(** C29. A key never holds more than its minter's role allows.  When scopes are granted to a
    key, on mint or on edit, the key has exactly the scopes that were asked for, at least
    one, and the caller's role may grant each of them.  If the key may use the admin scope,
    whatever capability it holds its minter holds; if it may read, its minter may read
    traces and spend; and it can mint, grant to and edit no key itself, so that nothing is
    gained by going through other keys (the matrix decides: the comment at the gate of
    [create_key_handler], that keys are grandfathered there, is out of date). *)
Theorem key_holds_no_more c raw stored id :
  grant_scope c raw = Ok stored →
  let k := of_key (Some stored) id in
  stored ≠ [] ∧
  (∀ s, allows_scope k s = true ↔ s ∈ omap scope_from_slug (default [] raw)) ∧
  (∀ s, allows_scope k s = true → can c (scope_grant_capability s) = true) ∧
  (allows_scope k Admin = true → ∀ cap, can k cap = true → can c cap = true) ∧
  (allows_scope k Read = true → can c ReadTraces = true ∧ can c ViewSpend = true) ∧
  key_editor k = None ∧ ∀ raw' stored', grant_scope k raw' ≠ Ok stored'.
Proof.
  intros Hg k. destruct (granted_scopes c raw stored Hg) as (Hne & Hall & Hcan).
  assert (∀ s, allows_scope k s = true ↔ s ∈ omap scope_from_slug stored) as Hk.
  { intros s. unfold allows_scope, k, of_key. cbn. case_bool_decide as Hin; cbn; [|done]. split; done. }
  split_and!; [done|intros s; by rewrite Hk|intros s Hs; by apply Hcan, Hk|..].
  - intros Ha%Hk%Hcan cap0 Hc. by apply (admin_granter_covers_keys c cap0 id).
  - intros Hr%Hk%Hcan. by apply minter_reads.
  - done.
  - intros raw' stored' Hg'. destruct (granted_scopes k raw' stored' Hg') as (Hne' & _ & Hcan').
    assert (omap scope_from_slug stored' = []) as Hnil.
    { destruct (omap scope_from_slug stored') as [|s l] eqn:Ho; [done|]. specialize (Hcan' s ltac:(by left)). by destruct s. }
    unfold grant_scope, validate_scope in Hg'. destruct raw' as [[|slug raw']|]; [done| |done].
    destruct (canonical_slugs [] (slug :: raw')) as [st|e] eqn:Hcs; [|done]. destruct (scope_refusal k st); [done|].
    injection Hg' as <-. pose proof (canonical_scopes _ _ _ Hcs) as (H1 & _ & _). rewrite Hnil in H1.
    cbn [canonical_slugs] in Hcs. destruct (scope_from_slug slug) as [s|] eqn:Hs; [|done].
    assert (s ∈ omap scope_from_slug (slug :: raw')) as Hin%H1 by (cbn [omap list_omap]; rewrite Hs; by left). by apply not_elem_of_nil in Hin.
Qed.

===

__To do__
Search the records above for the string "Hnil". Report each line that has it.

__Exercise output__
    assert (omap scope_from_slug stored' = []) as Hnil.
    injection Hg' as <-. pose proof (canonical_scopes _ _ _ Hcs) as (H1 & _ & _). rewrite Hnil in H1.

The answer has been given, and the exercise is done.